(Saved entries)
Lemma context_of_ok now branch ms ts : context_of now branch = Ok (ms, ts) →
  ∃ pairs, message_pairs now (selected_entries branch) = Ok pairs ∧
    forallb hashable (flat_map (λ p, call_ids p.1) pairs) = true ∧
    forallb hashable (omap (λ p, answered_id p.1) pairs) = true ∧
    ms = (List.filter (λ p, answers_known (flat_map (λ p, call_ids p.1) pairs) p.1) pairs).*1 ∧
    ts = (List.filter (λ p, answers_known (flat_map (λ p, call_ids p.1) pairs) p.1) pairs).*2.
Proof.
  unfold _context_messages_and_entry_ids. destruct (message_pairs now _) as [pairs|]; cbn [mbind result_bind]; [|done].
  destruct (forallb hashable _ && forallb hashable _) eqn:Hh; cbn [mbind result_bind]; [|done].
  intros [= <- <-]. apply andb_true_iff in Hh as [H1 H2]. by exists pairs.
Qed.

(** C22: the context of a branch is made of the messages of its selected entries, in
    order, with the identifiers of exactly these entries beside them; a tool result is
    among them exactly when a message of the context makes the call it answers (or it
    names no call), so no result without its call reaches the model. *)
Theorem context_is_paired now branch ms ts : context_of now branch = Ok (ms, ts) →
  ∃ es, es `sublist_of` selected_entries branch ∧ ts = map entry_id_text es ∧
    Forall2 (entry_message now) es ms ∧
    (∀ m i, m ∈ ms → answered_id m = Some i → ∃ c, c ∈ ms ∧ i ∈ call_ids c) ∧
    (∀ e m, e ∈ selected_entries branch → entry_message now e m →
      (∀ i, answered_id m = Some i → ∃ c, c ∈ ms ∧ i ∈ call_ids c) → e ∈ es).
Proof.
  intros (pairs & Hp & _ & _ & Hms & Hts)%context_of_ok.
  destruct (message_pairs_entries now _ pairs Hp) as (all & Hsub & Hf & Hall).
  set (ids := flat_map _ pairs) in *.
  assert (∀ i, i ∈ ids ↔ ∃ c, c ∈ ms ∧ i ∈ call_ids c) as Hids.
  { intros i. unfold ids. rewrite <-(safe_call_ids pairs ids), list_elem_of_In, in_flat_map. rewrite Hms. split.
    - intros (p & Hin & Hi). exists p.1. split; [|by apply list_elem_of_In].
      apply (list_elem_of_fmap_2 fst). by apply list_elem_of_In.
    - intros (c & (p & -> & Hin)%list_elem_of_fmap & Hi). exists p. by rewrite <-!list_elem_of_In. }
  assert (∃ es, es `sublist_of` all ∧ Forall2 (λ e p, entry_message now e p.1 ∧ p.2 = entry_id_text e) es
      (List.filter (λ p, answers_known ids p.1) pairs) ∧
      ∀ e m, e ∈ all → entry_message now e m → answers_known ids m = true → e ∈ es) as (es & Hes & Hfes & Hkeep).
  { clear -Hf. clearbody ids. induction Hf as [|e [m t] all pairs [He Ht] Hf (es & Hsub & Hfes & Hkeep)].
    - exists []. split; [done|]. split; [constructor|]. by intros e m ?%not_elem_of_nil.
    - cbn [List.filter fst]. destruct (answers_known ids m) eqn:Hk.
      + exists (e :: es). split; [by apply sublist_skip|]. split; [by constructor|].
        intros e' m' [->|He']%elem_of_cons Hm Hk'; [by left|right; by eapply Hkeep].
      + exists es. split; [by apply sublist_cons|]. split; [done|].
        intros e' m' [->|He']%elem_of_cons Hm Hk'; [|by eapply Hkeep]. unfold entry_message in *. cbn in He. congruence. }
  exists es. split; [by etrans|]. split; [|split; [|split]].
  - rewrite Hts. clear -Hfes. induction Hfes as [|e p es ps [_ Hp] _ IH]; [done|]. cbn. by rewrite Hp, IH.
  - rewrite Hms. clear -Hfes. induction Hfes as [|e p es ps [Hp _] _ IH]; [constructor|]. by constructor.
  - intros m i Hm Hi. apply Hids. rewrite Hms in Hm. apply list_elem_of_fmap in Hm as (p & -> & Hm).
    apply list_elem_of_In, filter_In in Hm as [_ Hk]. unfold answers_known in Hk. rewrite Hi in Hk.
    by apply bool_decide_eq_true in Hk.
  - intros e m He Hm Hans. apply (Hkeep e m); [by eapply Hall|done|]. unfold answers_known.
    destruct (answered_id m) as [i|]; [|done]. apply bool_decide_eq_true, Hids. by apply Hans.
Qed.
End context.

(** ** The branch of an append *)

Lemma current_chain es leaf : linked es → leaf = JNull ∨ leaf ∈ ids es →
  ∃ chain, branch_path es leaf chain ∧ chain `sublist_of` tail es ∧
    get_branch (with_leaf leaf (view_of es)) JNull = Ok chain.
Proof.
  intros Hl Hleaf. destruct (linked_branch es Hl leaf Hleaf) as (chain & Hp & Hs). exists chain. split; [done|]. split; [done|].
  rewrite <-(get_branch_path es leaf leaf chain Hl Hp Hs); [|by destruct leaf; [right|left..]].
  unfold get_branch. cbn. by destruct (truthy leaf).
Qed.

(** A store that has read the whole file. *)
Definition up_to_date (y : System) (x : SessionStore) : Prop :=
  d_bytes (sys_disk y) = file_bytes (v_entries (ss_view x)).

Lemma up_to_date_all es k y x : tracks es k {| store := x; disk := sys_disk y |} → up_to_date y x →
  v_entries (ss_view x) = es ∧ ss_view x = with_leaf (v_leaf (ss_view x)) (view_of es) ∧
  (v_leaf (ss_view x) = JNull ∨ v_leaf (ss_view x) ∈ ids es) ∧ ss_disk_leaf x = v_leaf (view_of es).
Proof.
  intros Ht Hu. unfold up_to_date in Hu. pose proof (tk_bytes _ _ _ Ht) as Hb. pose proof (tk_entries _ _ _ Ht) as He.
  pose proof (tk_by_id _ _ _ Ht) as Hby. pose proof (tk_leaf _ _ _ Ht) as Hleaf. pose proof (tk_disk_leaf _ _ _ Ht) as Hd.
  cbn in *. rewrite He, Hb in Hu.
  assert (drop k es = []) as Hk.
  { destruct (drop k es) eqn:Hdrop; [done|]. rewrite <-(take_drop k es), Hdrop, file_bytes_app in Hu at 1.
    apply (f_equal length) in Hu. rewrite length_app in Hu.
    assert (file_bytes (e :: l) ≠ []) as Hne by (by apply file_bytes_nonempty).
    destruct (file_bytes (e :: l)); [done|]. cbn in Hu. lia. }
  assert (take k es = es) as Htk by (rewrite <-(take_drop k es) at 2; by rewrite Hk, app_nil_r).
  rewrite Htk in *. split; [done|]. split; [|done].
  unfold with_leaf. destruct (ss_view x) as [ves vby vl]. cbn in *. by rewrite Hby, He.
Qed.

(** An append by a store that has read the whole file extends its branch by one
    entry. *)
Lemma append_extends_branch y x dr e id s' :
  sys_reachable y → x ∈ sys_stores y → up_to_date y x → draw_ok dr → dr_write dr = WriteAll →
  entry_ok e = true → eget "type" e ≠ JStr "session" →
  append_entry dr e {| store := x; disk := sys_disk y |} = (Ok id, s') →
  ∃ chain c, get_branch (ss_view x) JNull = Ok chain ∧ get_branch (ss_view (store s')) JNull = Ok (chain ++ [c]) ∧
    c = commit e (JStr id) (v_leaf (ss_view x)) (JStr (dr_now dr)) ∧ id ≠ ""%string ∧
    NoDup (map (eget "id") (chain ++ [c])) ∧
    ∀ cwd parent sid now, ∃ s2, open_store cwd parent sid now (disk s') = (Ok tt, s2) ∧
      ss_view (store s2) = ss_view (store s').
Proof.
  intros Hr Hx Hu [Hids _] Hw He Hty Happ. destruct (reachable_store y x Hr Hx) as (es & k & _ & Ht).
  destruct (up_to_date_all es k y x Ht Hu) as (_ & Hv & Hleaf & Hdl).
  destruct (List.find (λ d, bool_decide (JStr d ∉ ids es)) (dr_ids dr)) as [id'|] eqn:Hid.
  2: { destruct (append_no_draw es k _ dr e Ht Hid) as (s1 & Hno & _). by rewrite Happ in Hno. }
  assert (appendable dr e id' es) as Ha.
  { split; try done. apply find_missing in Hid as [Hin _]. rewrite Forall_forall in Hids. by apply Hids. }
  pose proof (append_spec es k _ dr e id' Ht Ha) as Hspec. cbv zeta in Hspec. rewrite Hw, Happ in Hspec.
  injection Hspec as -> ->. pose proof (appended_linked dr e id' es k _ Ht Ha) as Hlc.
  pose proof (tk_linked _ _ _ Ht) as Hl. pose proof (linked_nonempty _ Hl) as Hne.
  destruct (current_chain es _ Hl Hleaf) as (chain & Hp & Hsub & Hb).
  set (c := appended dr e id' es {| store := x; disk := sys_disk y |}) in *.
  assert (c = commit e (JStr id') (v_leaf (ss_view x)) (JStr (dr_now dr))) as Hc.
  { unfold c, appended, append_parent. cbn. destruct (negb _ && bool_decide _) eqn:Hf; [|done].
    apply andb_true_iff in Hf as [_ Hf%bool_decide_eq_true]. by rewrite Hf, Hdl. }
  destruct (commit_spec e (JStr id') (v_leaf (ss_view x)) (JStr (dr_now dr))) as (Hci & Hcp & _). rewrite <-Hc in Hci, Hcp.
  assert (branch_path (es ++ [c]) (eget "id" c) (chain ++ [c])) as Hpath.
  { constructor; [rewrite tail_snoc by done; apply elem_of_app; right; apply list_elem_of_here|].
    rewrite Hcp. by apply branch_path_more. }
  assert ((chain ++ [c]) `sublist_of` tail (es ++ [c])) as Hsub' by (rewrite tail_snoc by done; by apply sublist_app).
  exists chain, c. split; [by rewrite Hv|]. split; [|split; [done|split; [by apply Ha|split]]].
  - cbn [after_append store ss_view].
    assert (view_of (es ++ [c]) = with_leaf (eget "id" c) (view_of (es ++ [c]))) as -> by (by rewrite view_snoc).
    rewrite <-(get_branch_path (es ++ [c]) (eget "id" c) (eget "id" c) (chain ++ [c]) Hlc Hpath Hsub') by (rewrite Hci; by left).
    unfold get_branch. cbn. by destruct (truthy _).
  - eapply sublist_NoDup; [apply (ids_nodup (es ++ [c]) Hlc)|]. unfold ids. by apply (fmap_sublist (eget "id")).
  - intros. eexists. split; [apply (open_written (es ++ [c])); [by apply linked_written|by destruct es|done]|done].
Qed.
(* ===== verification/Capability.v ===== *)
(** Capabilities: the typed records of [capabilities/types.py] and the
    registry of [capabilities/registry.py], which loads every enabled
    provider, ranks the records, and swaps snapshots atomically.

    A [CapabilityProviderResult] is a frozen dataclass that the registry
    compares by identity ([id(result)]): here a result is a reference (a
    number) into a heap of results that never changes.  Calling the [dispose]
    callback of a result is recorded in the log [disposed]; its exceptions are
    swallowed by the code.  Every method holds [_reload_lock] (or only reads
    the snapshot), so a method is one step of the state. *)

From S2P Require Import Prelude PyDict.
Open Scope Z_scope.

(** A string between double quotes, in a message. *)
Definition quoted (s : string) : string :=
  String (Ascii.ascii_of_nat 34) (s ++ String (Ascii.ascii_of_nat 34) "").

(** ** Values *)

(** [src: travis/coding_agent/capabilities/types.py:17-24 CapabilityKind] *)
Inductive CapabilityKind : Type :=
  | CONTEXT_FILE | SKILL | PROMPT_TEMPLATE | THEME | EXTENSION | TOOL | AGENT_ROLE.
#[export] Instance CapabilityKind_eq_dec : EqDecision CapabilityKind.
Proof. solve_decision. Defined.

(** [src: travis/coding_agent/capabilities/types.py:17-24 CapabilityKind values] *)
Definition kind_value (k : CapabilityKind) : string :=
  match k with
  | CONTEXT_FILE => "context_file" | SKILL => "skill" | PROMPT_TEMPLATE => "prompt_template"
  | THEME => "theme" | EXTENSION => "extension" | TOOL => "tool" | AGENT_ROLE => "agent_role"
  end.

(** The characters [str.strip] removes from ASCII text: the names of providers
    and capabilities are ASCII strings here. *)
Definition is_strip_char (c : ascii) : bool := in_range 9 13 (code c) || in_range 28 32 (code c).

(** [src: travis/coding_agent/capabilities/types.py:12-14 _require_name] ([value.strip()] is
    empty exactly when every character is white space) *)
Definition _require_name (value label : string) : result string unit :=
  require (negb (forallb is_strip_char (chars value))) (label ++ " must be a non-empty string")%string.

(** [src: travis/coding_agent/capabilities/types.py:39-46 CapabilitySource] *)
Record CapabilitySource := {
  cs_provider : string;
  cs_path : option string;
  cs_source : string;
  cs_scope : string;
  cs_origin : string;
}.
#[export] Instance CapabilitySource_eq_dec : EqDecision CapabilitySource.
Proof. solve_decision. Defined.

(** [src: travis/coding_agent/capabilities/types.py:47-48 CapabilitySource.__post_init__] *)
Definition make_source (s : CapabilitySource) : result string CapabilitySource :=
  _ ← _require_name (cs_provider s) "capability provider"; Ok s.

(** [src: travis/coding_agent/capabilities/types.py:66-73 CapabilityDiagnostic] *)
Record CapabilityDiagnostic := {
  cd_severity : string;
  cd_provider : string;
  cd_code : string;
  cd_message : string;
  cd_source : option CapabilitySource;
}.

(** [src: travis/coding_agent/capabilities/types.py:74-75 CapabilityDiagnostic.__post_init__] *)
Definition make_diagnostic (d : CapabilityDiagnostic) : result string CapabilityDiagnostic :=
  _ ← _require_name (cd_provider d) "capability provider"; Ok d.

(** [src: travis/coding_agent/capabilities/registry.py:26-29 CapabilityReloadError] and the
    exceptions of the guards. *)
Inductive registry_exn : Type :=
  | RegistryValueError (message : string)
  | CapabilityReloadError (message : string) (diagnostic : CapabilityDiagnostic).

*Task goal*. All lines above from the one containing "intros [= <- <-]." to the one containing "entry_id_text es ∧" must be repeated exactly, both lines included, and no others.

*Output for this task*.
  intros [= <- <-]. apply andb_true_iff in Hh as [H1 H2]. by exists pairs.
Qed.

(** C22: the context of a branch is made of the messages of its selected entries, in
    order, with the identifiers of exactly these entries beside them; a tool result is
    among them exactly when a message of the context makes the call it answers (or it
    names no call), so no result without its call reaches the model. *)
Theorem context_is_paired now branch ms ts : context_of now branch = Ok (ms, ts) →
  ∃ es, es `sublist_of` selected_entries branch ∧ ts = map entry_id_text es ∧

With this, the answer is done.